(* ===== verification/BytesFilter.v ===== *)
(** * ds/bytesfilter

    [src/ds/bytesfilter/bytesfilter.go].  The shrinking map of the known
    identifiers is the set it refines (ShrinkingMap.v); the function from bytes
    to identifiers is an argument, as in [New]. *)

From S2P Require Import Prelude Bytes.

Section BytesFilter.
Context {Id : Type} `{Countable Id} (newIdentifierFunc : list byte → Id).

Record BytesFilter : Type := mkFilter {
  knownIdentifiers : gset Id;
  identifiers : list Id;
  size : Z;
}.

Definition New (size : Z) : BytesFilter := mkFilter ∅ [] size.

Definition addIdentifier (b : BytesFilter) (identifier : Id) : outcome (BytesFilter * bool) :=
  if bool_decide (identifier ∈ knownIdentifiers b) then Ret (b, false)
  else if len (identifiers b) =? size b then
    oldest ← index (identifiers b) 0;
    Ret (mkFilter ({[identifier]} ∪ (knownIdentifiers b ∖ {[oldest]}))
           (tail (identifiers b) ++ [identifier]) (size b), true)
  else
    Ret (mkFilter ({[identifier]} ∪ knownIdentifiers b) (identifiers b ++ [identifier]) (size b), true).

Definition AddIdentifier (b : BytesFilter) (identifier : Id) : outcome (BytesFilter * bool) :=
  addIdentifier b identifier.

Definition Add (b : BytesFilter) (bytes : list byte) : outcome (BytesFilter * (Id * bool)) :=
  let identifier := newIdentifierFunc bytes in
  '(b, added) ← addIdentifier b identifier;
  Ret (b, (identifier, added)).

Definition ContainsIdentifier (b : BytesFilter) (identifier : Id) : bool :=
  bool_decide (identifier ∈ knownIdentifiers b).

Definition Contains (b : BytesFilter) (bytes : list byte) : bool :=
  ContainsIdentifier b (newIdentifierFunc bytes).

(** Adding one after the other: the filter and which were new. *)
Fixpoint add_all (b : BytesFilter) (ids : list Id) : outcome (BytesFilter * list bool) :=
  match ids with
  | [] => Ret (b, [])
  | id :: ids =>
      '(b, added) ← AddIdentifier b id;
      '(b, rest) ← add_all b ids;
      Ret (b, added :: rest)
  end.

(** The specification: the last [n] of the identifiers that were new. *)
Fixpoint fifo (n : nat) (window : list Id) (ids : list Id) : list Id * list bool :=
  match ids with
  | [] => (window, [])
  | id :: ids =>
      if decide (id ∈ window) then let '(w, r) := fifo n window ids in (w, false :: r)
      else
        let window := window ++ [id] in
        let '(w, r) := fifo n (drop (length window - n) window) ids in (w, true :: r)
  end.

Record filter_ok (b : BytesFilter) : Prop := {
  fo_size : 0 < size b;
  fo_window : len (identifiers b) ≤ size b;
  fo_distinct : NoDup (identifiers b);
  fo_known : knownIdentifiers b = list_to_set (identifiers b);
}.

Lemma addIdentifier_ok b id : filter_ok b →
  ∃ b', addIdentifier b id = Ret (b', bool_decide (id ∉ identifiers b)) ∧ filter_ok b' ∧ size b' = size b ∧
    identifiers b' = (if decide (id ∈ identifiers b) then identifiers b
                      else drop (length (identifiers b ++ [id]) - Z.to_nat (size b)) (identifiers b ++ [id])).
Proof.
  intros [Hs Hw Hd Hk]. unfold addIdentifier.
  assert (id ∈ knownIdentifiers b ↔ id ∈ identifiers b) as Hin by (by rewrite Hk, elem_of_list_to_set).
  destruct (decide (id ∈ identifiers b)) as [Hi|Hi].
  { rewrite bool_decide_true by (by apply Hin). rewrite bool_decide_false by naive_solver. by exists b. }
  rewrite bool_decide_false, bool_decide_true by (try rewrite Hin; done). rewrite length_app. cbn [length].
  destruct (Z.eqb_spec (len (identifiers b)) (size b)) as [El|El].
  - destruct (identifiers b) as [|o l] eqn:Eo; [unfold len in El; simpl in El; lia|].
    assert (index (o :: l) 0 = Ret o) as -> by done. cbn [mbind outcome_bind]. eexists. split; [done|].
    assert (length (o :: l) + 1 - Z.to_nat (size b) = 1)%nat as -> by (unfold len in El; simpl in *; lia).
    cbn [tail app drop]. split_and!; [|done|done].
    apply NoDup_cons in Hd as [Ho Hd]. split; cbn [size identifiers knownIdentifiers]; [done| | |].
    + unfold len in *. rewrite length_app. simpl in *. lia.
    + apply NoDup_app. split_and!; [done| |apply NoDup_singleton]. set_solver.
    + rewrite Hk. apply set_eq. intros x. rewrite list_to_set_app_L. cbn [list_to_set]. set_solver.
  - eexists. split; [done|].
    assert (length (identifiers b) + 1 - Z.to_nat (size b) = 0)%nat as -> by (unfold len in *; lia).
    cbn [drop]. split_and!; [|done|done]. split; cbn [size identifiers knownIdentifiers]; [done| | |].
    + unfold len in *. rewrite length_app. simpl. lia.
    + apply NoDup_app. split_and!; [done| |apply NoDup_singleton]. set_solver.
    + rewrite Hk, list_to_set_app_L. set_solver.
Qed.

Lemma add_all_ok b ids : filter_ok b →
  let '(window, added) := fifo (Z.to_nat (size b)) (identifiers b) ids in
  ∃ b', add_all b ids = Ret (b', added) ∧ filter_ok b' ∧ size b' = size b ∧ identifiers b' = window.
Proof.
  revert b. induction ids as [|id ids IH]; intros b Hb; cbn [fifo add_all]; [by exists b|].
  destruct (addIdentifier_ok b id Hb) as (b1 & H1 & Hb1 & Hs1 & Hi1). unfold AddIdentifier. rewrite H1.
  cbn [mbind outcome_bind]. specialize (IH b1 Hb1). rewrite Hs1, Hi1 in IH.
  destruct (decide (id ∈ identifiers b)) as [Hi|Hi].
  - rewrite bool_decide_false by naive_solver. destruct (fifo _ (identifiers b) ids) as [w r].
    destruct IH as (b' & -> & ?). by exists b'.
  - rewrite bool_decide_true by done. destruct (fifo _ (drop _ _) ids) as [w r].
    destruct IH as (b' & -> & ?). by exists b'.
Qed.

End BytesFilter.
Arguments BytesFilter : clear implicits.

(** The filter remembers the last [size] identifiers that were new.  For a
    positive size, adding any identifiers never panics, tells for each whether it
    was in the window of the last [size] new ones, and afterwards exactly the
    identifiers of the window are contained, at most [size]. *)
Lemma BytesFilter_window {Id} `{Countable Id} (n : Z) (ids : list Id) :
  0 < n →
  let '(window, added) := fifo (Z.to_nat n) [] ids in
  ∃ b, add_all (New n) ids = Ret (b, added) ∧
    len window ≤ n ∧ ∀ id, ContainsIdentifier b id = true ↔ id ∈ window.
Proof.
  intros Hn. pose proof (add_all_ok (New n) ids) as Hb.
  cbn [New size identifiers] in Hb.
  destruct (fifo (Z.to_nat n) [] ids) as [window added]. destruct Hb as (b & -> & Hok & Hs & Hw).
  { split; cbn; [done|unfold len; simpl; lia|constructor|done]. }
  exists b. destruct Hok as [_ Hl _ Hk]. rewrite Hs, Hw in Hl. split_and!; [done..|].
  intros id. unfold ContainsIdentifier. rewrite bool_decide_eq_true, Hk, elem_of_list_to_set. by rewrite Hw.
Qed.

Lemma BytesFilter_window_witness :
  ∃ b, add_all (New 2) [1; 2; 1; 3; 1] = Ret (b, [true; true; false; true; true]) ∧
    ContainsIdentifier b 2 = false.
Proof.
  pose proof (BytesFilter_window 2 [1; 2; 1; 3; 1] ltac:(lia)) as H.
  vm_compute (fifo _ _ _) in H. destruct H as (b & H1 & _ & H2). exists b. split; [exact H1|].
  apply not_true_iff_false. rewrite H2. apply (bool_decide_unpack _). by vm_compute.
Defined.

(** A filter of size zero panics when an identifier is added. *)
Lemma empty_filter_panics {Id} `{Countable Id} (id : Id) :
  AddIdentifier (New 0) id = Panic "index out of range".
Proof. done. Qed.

-=-=-=-=-

Required work:
Given the records above, restate word for word only the lines starting at the one with "if bool_decide (identifier" and ending at the one with "(size b), true).".

Solution:
  if bool_decide (identifier ∈ knownIdentifiers b) then Ret (b, false)
  else if len (identifiers b) =? size b then
    oldest ← index (identifiers b) 0;
    Ret (mkFilter ({[identifier]} ∪ (knownIdentifiers b ∖ {[oldest]}))
           (tail (identifiers b) ++ [identifier]) (size b), true)
  else
    Ret (mkFilter ({[identifier]} ∪ knownIdentifiers b) (identifiers b ++ [identifier]) (size b), true).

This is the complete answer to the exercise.